If Today Were Tomorrow by Humberto Ak’abal, translated from the K’iche’ and Spanish by Michael Bazzett, Milkweed Press, 2024
To read Humberto Ak’abal is to be transported: first to the Western Highlands of Guatemala, full of mountainous forests and ravines where corn grows amid the mist, and then through the natural world and toward everything it encompasses—the elements, their sounds, and even their language. In a world where the sun eats the mist, butterflies kiss the earth, and peach trees weep, the boundaries of the conscious world expand to envision a new, shared world.
Humberto Ak’abal was a K’iche’ Maya poet from Guatemala. His book Guardián de la caída de agua (Guardian of the Waterfall) was named Book of the Year by the Association of Guatemalan Journalists, and he was awarded the Golden Quetzal award in 1993. A world-renowned Guatemalan poet, Ak’abal oscillated between writing in K’iche’—his mother tongue—and Spanish, the official language of Guatemala. This new collection, published by Milkweed Press in June, spans five sections, each delving into a different facet of the poet’s oeuvre, while always retaining his essence, humor, and care for the natural world.

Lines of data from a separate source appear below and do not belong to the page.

(** ** A late failure of the request drops the session *)
(** There is a run in which the request for a session fails only after the
    session was granted: the state is then reset to empty, without the teardown of
    the plugin of the active session, whose start goes on working for nobody. *)
Theorem late_failure_drops_session : exists w w',
  rtc (agent_step sample_agent) (World_new 0) w /\ agent_step sample_agent w w' /\
  (exists a, w_sessions w !! "device" = Some (SActive a) /\ se_id (a_session a) = "s1") /\
  w_sessions w' !! "device" = Some (SEmpty WAIT_TIME) /\ w_reader w' = RIdle /\
  (exists t born s, w_tasks w' !! t = Some (TSession (KStart born) s Running) /\ se_id s = "s1").
Proof.
  set (ls := full_tick 0 ++ delivery (granted_device "s1")).
  destruct (agent_run sample_agent ls (World_new 0)) as [w|] eqn:Hr; [|by vm_compute in Hr].
  pose proof (agent_run_steps _ _ _ _ Hr) as Hw. vm_compute in Hr. injection Hr as <-.
  eexists _, _. split; [exact Hw|]. split; [by exists (LTask 5 (OHttp true false))|].
  split; [eexists; split; [by vm_compute|done]|]. split; [by vm_compute|]. split; [done|].
  exists 10%nat, 0. eexists. split; [by vm_compute|done].
Qed.

(** The corosync session is granted and its start given up in the 15th second; then the
    poller is held up until the 39th. *)
Definition held_up : list Label :=
  full_tick 0 ++ delivery (MmSessionCreateResponse "oss1" "corosync" "c1") ++
  [LTask 10 (OPlugin (Ok None)); LTask 10 ONone] ++ concat (repeat (full_tick SEC) 15) ++
  [LTask 11 ONone; LTime (24 * SEC)].

(** It catches up: 15 ticks at once. *)
Definition burst : list Label :=
  concat (repeat ([LTick] ++ (LPoller <$> plugin_registry) ++ (LPoller <$> plugin_registry)) 15).

(** ** A late poller gives up on a poll at once *)
(** There is a run in which the poller begins a poll of corosync, which may take ten
    seconds, and gives up on it while no time has passed. *)
Theorem burst_gives_up : exists w w',
  rtc (agent_step sample_agent) (World_new 0) w /\ rtc (agent_step sample_agent) w w' /\
  w_now w = 39 * SEC /\ w_now w' = 39 * SEC /\
  w_tasks w !! 12%nat = None /\
  w_tasks w' !! 12%nat = Some (TSession (KPoll (20 * SEC)) (MkSession "corosync" "c1" 10) Running) /\
  w_tasks w' !! 13%nat = Some (TReset "corosync").
Proof.
  destruct (agent_run sample_agent held_up (World_new 0)) as [w|] eqn:Hr; [|by vm_compute in Hr].
  destruct (agent_run sample_agent burst w) as [w'|] eqn:Hb; [|vm_compute in Hr; injection Hr as <-; by vm_compute in Hb].
  exists w, w'. split; [by eapply agent_run_steps|]. split; [by eapply agent_run_steps|].
  vm_compute in Hr. injection Hr as <-. vm_compute in Hb. injection Hb as <-. by vm_compute.
Qed.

The five sections traverse first through the natural world, where the reader is invited to envision the inanimate as a part of ourselves in similar ways as the indigenous cosmovision does; the personal, seeing Ak’abal himself as he relates to a world, his relationships, and his love for both others and the land he inhabits; then the injustices faced by Indigenous communities in Guatemala as the natural world becomes a testament to their suffering; and finally towards a larger, more philosophical concept of Ak’abal, his ancestors, and the myriad ‘ifs’ that concern both the past and the present. Although the tone shifts throughout the expansive take on the poet’s work—from philosophical and imaginative, to serious and pained, to witty at times—the poet’s essence is palpable to the very last page. Through inventive and often humorous imagery, precise language, and thoughtful translations, Ak’abal and Bazzett dissolve humanity’s constructed boundaries to unite the natural world, languages, history, land, and even the poet himself, envisioning multifaceted perspectives on our relationship with our surroundings.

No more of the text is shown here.